Спинная волна в форме бумеранга. Между этими двумя – дюжина туманных перьев разной длины.
– Наш, – говорю я. – Крейсер класса «Боевой». Скорее всего – средиземноморский. «Саламин» или «Лепанто». Может быть, «Александрия», если ее уже переоборудовали.
Четыре пары глаз сверлят дыры в моем черепе. Каждый думает, но не хочет произнести вслух:
– Откуда ты знаешь, черт тебя побери?
Вызывает Канцонери:
– Командир, я идентифицировал эмиссионную картину. Наш. Крейсер. Класс – «Боевой». Подкласс – средиземноморский. «Саламин» или «Александрия». Если хотите получить подтверждение для бортового журнала, надо будет приблизиться. Вблизи можно снять более точные показания.
– Не важно. Командование может само решить, кто это.
Он продолжает сверлить во мне дыры. Некоторые смотрят на меня так, будто только сейчас заметили мое присутствие.
– Мистер Яневич, поднимитесь на минуту. Нечего им тратить время, гоняясь за нами.

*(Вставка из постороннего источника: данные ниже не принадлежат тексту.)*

Lemma reachable_consistent d :
  reachable d -> schema_ok d /\ references_ok d.
Proof.
  induction 1 as [|w item r w' _ [IH1 IH2] H].
  - split; [repeat split; cbn; constructor|constructor].
  - split; [eapply Insert_preserves_schema|eapply Insert_preserves_references]; eauto.
Qed.

(** C2. Along any sequence of [Insert]s from the empty database no two
    category rows share a name. A successful [Insert] whose category name
    is, byte for byte, the name of a category row leaves the category table
    as it is and gives the new item the id of that row; with a name not
    seen before it adds exactly one category row, for that name, and the
    new item refers to it. *)
Theorem Insert_category_rows_unique item w w' :
  reachable (db w) ->
  Insert item w = (Ok tt, w') ->
  NoDup (category_names (db w))
  /\ NoDup (category_names (db w'))
  /\ exists cid id,
      Sqlite.items (db w')
      = Sqlite.items (db w) ++ [{| Sqlite.item_id := id; Sqlite.item_name := Name item;
                                   Sqlite.item_category_id := cid;
                                   Sqlite.item_image_name := Image item |}]
      /\ if category_seen (Category item) (db w)
         then Sqlite.categories (db w') = Sqlite.categories (db w)
              /\ In {| Sqlite.cat_id := cid; Sqlite.cat_name := Category item |}
                    (Sqlite.categories (db w))
         else Sqlite.categories (db w')
              = Sqlite.categories (db w)
                ++ [{| Sqlite.cat_id := cid; Sqlite.cat_name := Category item |}].
Proof.
  intros Hreach H.
  pose proof (reachable_consistent _ Hreach) as [(_ & Hnames & _) _].
  pose proof (reachable_consistent _ (reachable_Insert _ _ _ _ Hreach H))
    as [(_ & Hnames' & _) _].
  split; [exact Hnames|]. split; [exact Hnames'|].
  apply Insert_step in H as (cid & id & Hrows & _ & Hin & Hcats).
  exists cid, id. split; [exact Hrows|].
  destruct (category_seen _ _).
  - rewrite Hcats in Hin. auto.
  - tauto.
Qed.
(** The [String] method of [IDPAccount]. *)
Definition IDPAccount_String (ia : IDPAccount) : string :=
  let appID :=
    if String.eqb (Provider ia) "OneLogin"
    then nl +:+ "  AppID: " +:+ AppID ia
         +:+ nl +:+ "  Subdomain: " +:+ Subdomain ia
    else "" in
  "account {" +:+ appID
  +:+ nl +:+ "  URL: " +:+ URL ia
  +:+ nl +:+ "  Username: " +:+ Username ia
  +:+ nl +:+ "  Provider: " +:+ Provider ia
  +:+ nl +:+ "  MFA: " +:+ MFA ia
  +:+ nl +:+ "  SkipVerify: " +:+ fmt_bool (SkipVerify ia)
  +:+ nl +:+ "  AmazonWebservicesURN: " +:+ AmazonWebservicesURN ia
  +:+ nl +:+ "  SessionDuration: " +:+ fmt_int (SessionDuration ia)
  +:+ nl +:+ "  Profile: " +:+ Profile ia
  +:+ nl +:+ "  RoleARN: " +:+ RoleARN ia
  +:+ nl +:+ "}".


(** [ConfigManager]: the resolved path of the configuration file. *)
Record ConfigManager : Type := mkConfigManager {
  configPath : string
}.

(** [IsErrIdpAccountNotFound]: pointer comparison with the package-level
    value. *)
Definition IsErrIdpAccountNotFound (err : option error) : bool :=
  match err with
  | Some ErrIdpAccountNotFound => true
  | _ => false
  end.

(* ================================================================== *)
(** ** The libraries the package calls *)

(** What the package uses of [net/url], [go-homedir] and [ini.v1].  A
    [*ini.File] is a document held in memory and a [*ini.Section] points
    into it: the operations on a section therefore take the file it lives
    in and, when they write, return that file updated.  [fs] is the state
    of the file system; only [File_SaveTo] changes it. *)
Class Collaborators : Type := {
  url_Parse : string -> option error;
  homedir_Expand : string -> result string;
  fs : Type;
  ini_File : Type;
  ini_Section : Type;
  ini_LoadSources : bool -> string -> fs -> result ini_File;
  File_NewSection : ini_File -> string -> result (ini_File * ini_Section);
  Section_ReflectFrom :
    ini_File -> ini_Section -> IDPAccount -> ini_File * option error;
  File_SaveTo : ini_File -> string -> fs -> fs * option error;
  File_Section : ini_File -> string -> ini_File * ini_Section;
  Section_MapTo :
    ini_File -> ini_Section -> IDPAccount -> IDPAccount * option error
}.

(* ================================================================== *)
(** ** The functions of the package *)

Section Package.
Context `{C : Collaborators}.

(** The OneLogin block of [Validate]. *)
Definition Validate_OneLogin (ia : IDPAccount) : option error :=
  if String.eqb (Provider ia) "OneLogin" then
    if String.eqb (AppID ia) "" then
      Some (errors_New "app ID empty in idp account")
    else if String.eqb (Subdomain ia) "" then
      Some (errors_New "subdomain empty in idp account")
    else None
  else None.

(** [Validate]: the checks in the order of the source, each returning at
    once. *)
Definition Validate (ia : IDPAccount) : option error :=
  match Validate_OneLogin ia with
  | Some e => Some e
  | None =>
    if String.eqb (URL ia) "" then
      Some (errors_New "URL empty in idp account")
    else
      match url_Parse (URL ia) with
      | Some _ => Some (errors_New "URL parse failed")
      | None =>
        if String.eqb (Provider ia) "" then
          Some (errors_New "Provider empty in idp account")
        else if String.eqb (MFA ia) "" then
          Some (errors_New "MFA empty in idp account")
        else if String.eqb (Profile ia) "" then
          Some (errors_New "Profile empty in idp account")
        else None
      end
  end.

(** Whether [url.Parse] returns a [nil] error. *)
Definition url_parses (u : string) : bool :=
  match url_Parse u with
  | None => true
  | Some _ => false
  end.

(** [NewConfigManager]. *)
Definition NewConfigManager (configFile : string) : result ConfigManager :=
  let configFile :=
    if String.eqb configFile "" then DefaultConfigPath else configFile in
  match homedir_Expand configFile with
  | Err err => Err err
  | Ok configPath => Ok (mkConfigManager configPath)
  end.

(** [SaveIDPAccount]: the file system after the call and the error
    returned ([None] for [nil]). *)
Definition SaveIDPAccount (cm : ConfigManager) (idpAccountName : string)
    (account : IDPAccount) (s : fs) : fs * option error :=
  match Validate account with
  | Some err => (s, Some (errors_Wrap err "Account validation failed"))
  | None =>
    match ini_LoadSources true (configPath cm) s with
    | Err err => (s, Some (errors_Wrap err "Unable to load configuration file"))
    | Ok cfg =>
      match File_NewSection cfg idpAccountName with
      | Err err =>
        (s, Some (errors_Wrap err
                    "Unable to build a new section in configuration file"))
      | Ok (cfg, newSec) =>
        match Section_ReflectFrom cfg newSec account with
        | (_, Some err) =>
          (s, Some (errors_Wrap err
                      "Unable to save account to configuration file"))
        | (cfg, None) =>
          match File_SaveTo cfg (configPath cm) s with
          | (s', Some err) =>
            (s', Some (errors_Wrap err "Failed to save configuration file"))
          | (s', None) => (s', None)
          end
        end
      end
    end
  end.

(** [readAccount]. *)
Definition readAccount (idpAccountName : string) (cfg : ini_File)
    : result IDPAccount :=
  let account := NewIDPAccount in
  let '(cfg, sec) := File_Section cfg idpAccountName in
  match Section_MapTo cfg sec account with
  | (_, Some err) => Err (errors_Wrap err "Unable to map account")
  | (account, None) => Ok account
  end.

(** [LoadIDPAccount]. *)
Definition LoadIDPAccount (cm : ConfigManager) (idpAccountName : string)
    (s : fs) : result IDPAccount :=
  match ini_LoadSources true (configPath cm) s with
  | Err err => Err (errors_Wrap err "Unable to load configuration file")
  | Ok cfg => readAccount idpAccountName cfg
  end.

(** [LoadVerifyIDPAccount]. *)
Definition LoadVerifyIDPAccount (cm : ConfigManager) (idpAccountName : string)
    (s : fs) : result IDPAccount :=
  match ini_LoadSources true (configPath cm) s with
  | Err err => Err (errors_Wrap err "Unable to load configuration file")
  | Ok cfg =>
    match readAccount idpAccountName cfg with
    | Err err => Err (errors_Wrap err "Unable to read idp account")
    | Ok account =>
      if DeepEqual account NewIDPAccount then Err ErrIdpAccountNotFound
      else Ok account
    end
  end.

(** A run of saves, each on the file system the previous one left. *)
Definition run_saves (cm : ConfigManager)
    (saves : list (string * IDPAccount)) (s : fs) : fs :=
  fold_left (fun s nv => (SaveIDPAccount cm nv.1 nv.2 s).1) saves s.

End Package.

(* ================================================================== *)
(** ** The rules of [Validate] as the specification lists them *)

(** One rule: when it is violated, and the message of its failure. *)
Record rule : Type := mkRule {
  violated : IDPAccount -> bool;
  rule_message : string
}.

(** The seven rules in the listed order; [parses] tells whether the URL
    parses. *)
Definition Validate_rules (parses : string -> bool) : list rule :=
  [ mkRule (fun ia => String.eqb (Provider ia) "OneLogin"
                      && String.eqb (AppID ia) "")
           "app ID empty in idp account";
    mkRule (fun ia => String.eqb (Provider ia) "OneLogin"
                      && String.eqb (Subdomain ia) "")
           "subdomain empty in idp account";
    mkRule (fun ia => String.eqb (URL ia) "") "URL empty in idp account";
    mkRule (fun ia => negb (parses (URL ia))) "URL parse failed";
    mkRule (fun ia => String.eqb (Provider ia) "")
           "Provider empty in idp account";
    mkRule (fun ia => String.eqb (MFA ia) "") "MFA empty in idp account";
    mkRule (fun ia => String.eqb (Profile ia) "")
           "Profile empty in idp account" ].

(** First failure wins: the message of the first violated rule. *)
Fixpoint first_violation (rules : list rule) (ia : IDPAccount)
    : option string :=
  match rules with
  | [] => None
  | r :: rules =>
    if violated r ia then Some (rule_message r) else first_violation rules ia
  end.

Definition Validate_spec (parses : string -> bool) (ia : IDPAccount)
    : option error :=
  option_map errors_New (first_violation (Validate_rules parses) ia).

(* ================================================================== *)
(** ** Association lists: ordered sections and ordered keys *)

Section AList.
Context {V : Type}.

(** The value of the first entry under key [k]. *)
Fixpoint alist_get (k : string) (l : list (string * V)) : option V :=
  match l with
  | [] => None
  | (k', v) :: l => if String.eqb k k' then Some v else alist_get k l
  end.

(** Replace the value of the first entry under [k] where it stands, or add
    the entry at the end. *)
Fixpoint alist_set (k : string) (v : V) (l : list (string * V))
    : list (string * V) :=
  match l with
  | [] => [(k, v)]
  | (k', v') :: l =>
    if String.eqb k k' then (k, v) :: l else (k', v') :: alist_set k v l
  end.

(** The writes of a list of pairs, one after the other. *)
Definition alist_set_all (ps l : list (string * V)) : list (string * V) :=
  fold_left (fun b kv => alist_set kv.1 kv.2 b) ps l.

(** How many entries stand under [k]. *)
Fixpoint alist_count (k : string) (l : list (string * V)) : nat :=
  match l with
  | [] => 0
  | (k', _) :: l => (if String.eqb k k' then 1 else 0) + alist_count k l
  end.

End AList.

(* ================================================================== *)
(** ** The collaborators as the specification describes them *)

(** Modelled from the spec: the structured key-value store ([ini.v1] is not
    part of the package).  A section is an ordered list of keys with text
    values, a document an ordered list of named sections. *)
Definition section_body : Type := list (string * string).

Уйти в клайминг – простейший способ сказать «я свой».
Когда мы вернулись в кают-компанию. Старик спрашивает:
– Как тебе это удалось?
Почему бы не попритворяться немного? Они-то все время со мной играют.
– Что удалось?
– Определить этот крейсер.
Я был удивлен, когда они уставились на меня, но еще больше меня поразило, что Рыболов поднял тревогу.
– Дисплей. Любой хороший оператор умеет читать хвостовые волны. Когда-то я видал много средиземноморских.
– Джангхауз хороший оператор. Но такого я от него не видел.
– Следы кораблей класса «Боевой» ни с чем не спутаешь. Как правило, смотришь на перья. Но у «Боевых» крутая дуга в спинной линии. У средиземноморских верхняя линия длиннее нижней. Дальше просто арифметика. Здесь всего три средиземноморских. Я не помню их перьев, а то сказал бы, какой именно из них. Никакая это не магия.
– Не думаю, что Рыболов смог бы. Он неплох, но не вдается в детали. Он будет спорить о религиозной белиберде до скончания света, но никогда не сможет отличить линкор от тягача типа «Титан». Может, ему на это плевать.
– Я полагал, что для этого и существуют на борту операторы и экраны.
– На клаймерах нам нужно только знать, есть ли кто-нибудь рядом. А Джангхауз просто путешествует, пока не получит пропуск в Землю Обетованную.
– Строгое суждение.
– Он действует мне на нервы… Впрочем, они все действуют мне на нервы. Как дети. Приходится постоянно за ними следить. Подтирать им носы и дуть на болячки… Извини. Возможно, нам стоило подольше отдохнуть. Или отдохнуть по-другому.
Появляется Неустрашимый Фред. Я впервые вижу его за неделю. Он оглядывает нас одним глазом и выбирает сиденьем мои колени.
– Помнишь Ивана Грозного? – спрашиваю я, почесывая кошачьи уши и голову.
– Этот придурочный инструктор рукопашной из космопехоты? Надеюсь, получает пендели и летает от полюса до полюса где-нибудь в Богом забытой…
– Нет. Другого. Кошку у нас в детском саду.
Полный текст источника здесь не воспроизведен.